# Why can't Simplex Method solve big equations? Have I forgot something?

I just wrote a Simplex Method in pure C-code and I have tested it. It works for the objective function:

$$\max: c^T x$$ With subject to: $$Ax \le b \\ x \ge 0$$

Here is an example:

#include <time.h>
#include "LinearAlgebra/declareFunctions.h"

int main() {

clock_t start, end;
float cpu_time_used;
start = clock();

double A[2*2] ={3,   3,
2,   4};

double b[2] = {120,
150};

double c[2] = {10,
12};
double x[2];
linprog(c, A, b, x, 2, 2);

// Solution
print(x, 2, 1);

end = clock();
cpu_time_used = ((float) (end - start)) / CLOCKS_PER_SEC;
printf("\nTotal speed  was %f,", cpu_time_used);
return 0;
}


Solution is:

5.000000000000000000
35.000000000000000000


Where $$x_1 = 5, x_2 = 35$$

I tried to verify and it works! http://simplex.tode.cz/en/lv4usjgeuxy

My algorithm is built by listen to patrickJMT from Youtube. The solution is:

#include <time.h>
#include "LinearAlgebra/declareFunctions.h"

int main() {

clock_t start, end;
float cpu_time_used;
start = clock();

double A[2*3] ={2, 3, 2,
1, 1, 2};

double b[2] = {1000,
800};

double c[3] = {7,
8,
10};
double x[3];
linprog(c, A, b, x, 2, 3);

// Solution
print(x, 3, 1);

end = clock();
cpu_time_used = ((float) (end - start)) / CLOCKS_PER_SEC;
printf("\nTotal speed  was %f,", cpu_time_used);
return 0;
}


Solution is:

200.000000000000000000
0.000000000000000000
300.000000000000000000


Where $$x_1 = 200, x_2 = 0, x_3 = 300$$

But this Simplex Method only works for "simple" or "small" system equations.

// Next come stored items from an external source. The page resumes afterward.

(** C26: The proof a node prepares for a block is accepted.  From a Bitcoin block whose
    relevant transactions have some blobs, the node makes the header, the inclusion proof and
    the completeness proof, and the verifier of the circuits returns the same blobs. *)
Theorem node_extraction_accepted prefix hdr height txs tree wtree blobs blk :
  bitcoin_block (hdr_merkle_root hdr) txs tree wtree → txs ≠ [] → Z.of_nat (length txs) < 2 ^ 32 →
  forallb (λ x, bool_decide (x = Byte.x00)) prefix = false →
  make_block hdr height txs = Ret blk → block_blobs prefix txs = Ret blobs →
  ∃ inc cs, extract_relevant_blobs_with_proof prefix blk = Ret (blobs, inc, cs) ∧
    verify_transactions prefix (blk_header blk) inc cs = Ret blobs.
Proof.
  intros Hblk Hne Hlen Hz Hm Hblobs. destruct txs as [|coinbase rest]; [done|].
  destruct (made_header _ _ _ _ Hm) as (Htx & Hmr & Hcount & _ & _).
  destruct (made_commitment _ _ _ _ _ _ _ Hm Hblk) as (Hone & Hsome & Hnone).
  destruct (coinbase_path _ _ _ _ (block_txid_tree _ _ _ _ Hblk) (block_root _ _ _ _ Hblk) Hlen)
    as (path & Hpath & Hproof).
  unfold block_blobs in Hblobs. cbn [tail] in Hblobs. apply fmap_Ret in Hblobs as (bs & Hbs & ->).
  set (cs := filter (λ tx, starts_with prefix (calculate_wtxid tx) = true) rest) in *.
  exists (mkInclusionProof (block_wtxids (coinbase :: rest)) coinbase path), cs. split.
  - unfold extract_relevant_blobs_with_proof. rewrite Htx. cbn [lookup list_lookup expect mbind outcome_mbind].
    rewrite compute_txids, (block_txid_tree _ _ _ _ Hblk). cbn [infallible mbind outcome_mbind].
    rewrite (block_root _ _ _ _ Hblk). cbn [infallible mbind outcome_mbind].
    rewrite assert_then by (by apply bool_decide_true).
    rewrite Hpath, Hz. cbn [infallible mbind outcome_mbind app tail].
    rewrite filter_compute, relevant_blobs_eq. fold cs. rewrite Hbs, compute_wtxids. done.
  - unfold verify_transactions. cbn [wtxids coinbase_tx coinbase_merkle_proof].
    rewrite ensure_then by (apply Z.eqb_eq; rewrite Hcount, (length_block_wtxids _ coinbase) by done;
      apply wrap_small; unfold in_width; lia).
    assert (filter (λ w, starts_with prefix w = true) (block_wtxids (coinbase :: rest)) =
      calculate_wtxid <$> cs) as ->.
    { unfold block_wtxids. rewrite filter_cons_False by (by rewrite not_zero_prefix).
      apply filter_wtxids. }
    rewrite (collect_own _ _ Hbs). cbn [mbind outcome_mbind].
    rewrite ensure_then.
    2: { apply negb_true_iff, andb_false_iff. rewrite Hcount, wrap_small by (unfold in_width; lia).
         destruct rest; [right|left; apply Z.eqb_neq; simpl; lia].
         rewrite Hone by done. by rewrite bool_decide_true. }
    rewrite (made_check _ _ _ _ _ _ _ _ _ Hm Hblk Hlen).
    2: { intros Hk. pose proof (block_no_witness _ _ _ _ Hblk _ eq_refl Hk) as Hno.
         apply (no_witness_no_blobs prefix) in Hno. unfold block_blobs in Hno. cbn [tail] in Hno.
         fold cs in Hno. rewrite Hbs in Hno. by injection Hno. }
    cbn [mbind outcome_mbind]. rewrite Hproof. cbn [infallible mbind outcome_mbind].
    by rewrite ensure_then by (by apply bool_decide_true).
Qed.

If I try a big $$A$$ matrix and long $$b$$ vector, then I need to use regularization.

$$\max : (A^TA + \alpha I)^Tb x$$ With S.t to: $$(A^TA + \alpha I)x \le A^Tb \\ x \ge 0$$

The problem here for me is that in my code, I have a do-while loop that quits if all the negative values in the bottom tableau is equal or above zero(0). But if the matrix $$A$$ is too big, then I need to increase $$\alpha$$ to make it solvable. If $$\alpha$$ is small, then the do-while loop will loops for ever and never stop.

Questions:

1. Is there another criteria to stop the algorithm?

2. Can I use like an $$\epsilon$$ in Simplex Method that make sure it will solve? I don't know who to explain, but I have seen lot's of algorithms that using a "small number" here and there because the world isn't perfect and neither the data.

3. Is Simplex Method only suitable for "small" and "easy" data? Is there another algorithm else to use that can handle large matrices?

Here is my library if you wonder.

• In the worst case, simplex has exponential time complexity. So depending on your definition of "big," it could take a very long time to solve. – Math1000 Nov 26 '19 at 1:23
• @Math1000 is it a way to reduce that time? Set an iteration limit or an constant in a if-ststement? I can accept if the solution is not 100% accurate. – Daniel Mårtensson Nov 26 '19 at 1:35
• No offense, but the problem is probably somewhere in your implementation, not the simplex algorithm itself. I am no expert in C so I cannot debug your code, unfortunately. You may want to ask on Stack Overflow if there is any error in your code that would be causing it to take a long time to run. – Math1000 Nov 26 '19 at 2:14
• But how large is "large"? That will give a clue about whether or not it should be working. The simplex algorithm should be able to handle fairly large problems. – littleO Nov 26 '19 at 8:33
• @Math1000 ok. Thank you. I looked up blands rule and it seems that I have been implementing it without knowing that the rule did actually exsist – Daniel Mårtensson Nov 27 '19 at 0:29

Here is the solution. All I need to do is to compare with a AND and OR gate. Pure logical math!

From

for(int i = 1; i < row_a; i++){
value1 = *(tableau + i*(column_a+row_a+2) + pivotColumIndex); // Value in pivot column
value2 = *(tableau + i*(column_a+row_a+2) + (column_a+row_a+2-1)); // Value in the b vector
value3 = value2/value1;
if(value3 < smallest){
smallest = value3;
pivotRowIndex = i;
}
}


To:

for(int i = 1; i < row_a; i++){
value1 = *(tableau + i*(column_a+row_a+2) + pivotColumIndex); // Value in pivot column
value2 = *(tableau + i*(column_a+row_a+2) + (column_a+row_a+2-1)); // Value in the b vector
value3 = value2/value1;
if( (value3 > 0  && value3 < smallest ) || smallest < 0 ){
smallest = value3;
pivotRowIndex = i;
}
}